A fourth class of commercial real estate is also emerging in Australia – grouped under the label alternative real estate and including multi-family, build-to-rent residential, and assets like medical and data centres. Alternatives are 55% of the US real estate investment markets but only around 5% in Australia1, so there is opportunity for domestic growth in these sectors.

Economic impacts

So, what should investors watch out for when investing in real assets?

One of the most important things is understanding how different real assets behave in different economic conditions.

The COVID pandemic has been the biggest recent influence, with various illustrated asset effects.

Real assets that depend on patronage for revenue were badly affected. Airports and hotels saw a dramatic decline in people travelling during the pandemic. Shopping centres were also badly affected with many people under stay-at-home orders. Offices also clearly suffered.

But these are short-term effects. People began to travel again as lockdowns were lifted, and shopping centres are returning to pre-pandemic traffic levels.

Even in the short term, many assets performed well.

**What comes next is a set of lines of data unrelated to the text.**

(** X13. With string patterns, the existence check answers with the base
    name of the first path that [glob] gives for the first pattern, in the
    order of the configuration, that has a match under the target path;
    it matches only so, answers no match when no pattern has one, and
    passes on the error of a [glob] that fails before a match is found. *)
Theorem file_existence_first_match w (target_path : string) (check_config : pydict)
    (patterns : list string) :
  dict_get check_config "patterns" (JArr []) = JArr (map JStr patterns) →
  (∀ before pattern after first others,
      patterns = before ++ pattern :: after →
      Forall (λ q, glob w (path_join target_path q) = Ok []) before →
      glob w (path_join target_path pattern) = Ok (first :: others) →
      file_existence_check w target_path check_config
        = Ok (Some (filename_evidence (basename first))))
  ∧ (∀ ev,
      file_existence_check w target_path check_config = Ok (Some ev) →
      ∃ pattern first others,
        pattern ∈ patterns
        ∧ glob w (path_join target_path pattern) = Ok (first :: others)
        ∧ ev = filename_evidence (basename first))
  ∧ (Forall (λ q, glob w (path_join target_path q) = Ok []) patterns →
     file_existence_check w target_path check_config = Ok None)
  ∧ (∀ before pattern after,
      patterns = before ++ pattern :: after →
      Forall (λ q, glob w (path_join target_path q) = Ok []) before →
      glob w (path_join target_path pattern) = Raise →
      file_existence_check w target_path check_config = Raise).
Proof.
  intros Hp. rewrite (file_existence_check_patterns w target_path check_config patterns Hp).
  assert (Hpass : ∀ l : list string,
    Forall (λ q, glob w (path_join target_path q) = Ok []) l →
    Forall (λ q, (matches ← glob w (path_join target_path q);
                  match matches with
                  | first :: _ => Ok (Some (filename_evidence (basename first)))
                  | [] => Ok None
                  end) = Ok None) l).
  { intros l Hl. eapply Forall_impl; [exact Hl|]. cbn. by intros q ->. }
  split; [|split; [|split]].
  - intros before pattern after first others -> Hbefore Hglob.
    rewrite for_return_pass by (by apply Hpass). cbn [for_return]. by rewrite Hglob.
  - intros ev Hev.
    destruct (for_return_Some _ _ _ Hev) as (pattern & Hin & Hbody).
    destruct (glob w (path_join target_path pattern)) as [[|m ms]|] eqn:Hg;
      cbn in Hbody; try done.
    injection Hbody as <-. by exists pattern, m, ms.
  - intros Hall. rewrite <- (app_nil_r patterns), for_return_pass; [done|].
    by apply Hpass.
  - intros before pattern after -> Hbefore Hglob.
    rewrite for_return_pass by (by apply Hpass). cbn [for_return]. by rewrite Hglob.
Qed.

Non-discretionary retail such as supermarkets, hardware and liquor stores performed strongly during the pandemic. The industrial logistics sector also did well, as people switched to online spending and tenants held increased inventory locally in response to global supply chain disruption.

This shows the different short and long-term outcomes. Infrastructure follows a similarly varied pattern.

While airports depend on patronage, public-private partnership assets like schools, hospitals and justice facilities often have availability-based revenues that are paid if the asset is available for use, regardless of the extent to which they are used.

Regulated assets like water and power companies are always in demand, regardless of economic conditions.

Meanwhile, communications infrastructure such as mobile phone towers and fibre optic networks saw booming demand during COVID with an increase in working from home and streaming services.

Investors seeking diversification should consider these different economic drivers as factors in their investment strategy.


1. NAREIT, AMP Capital. As at June 2020.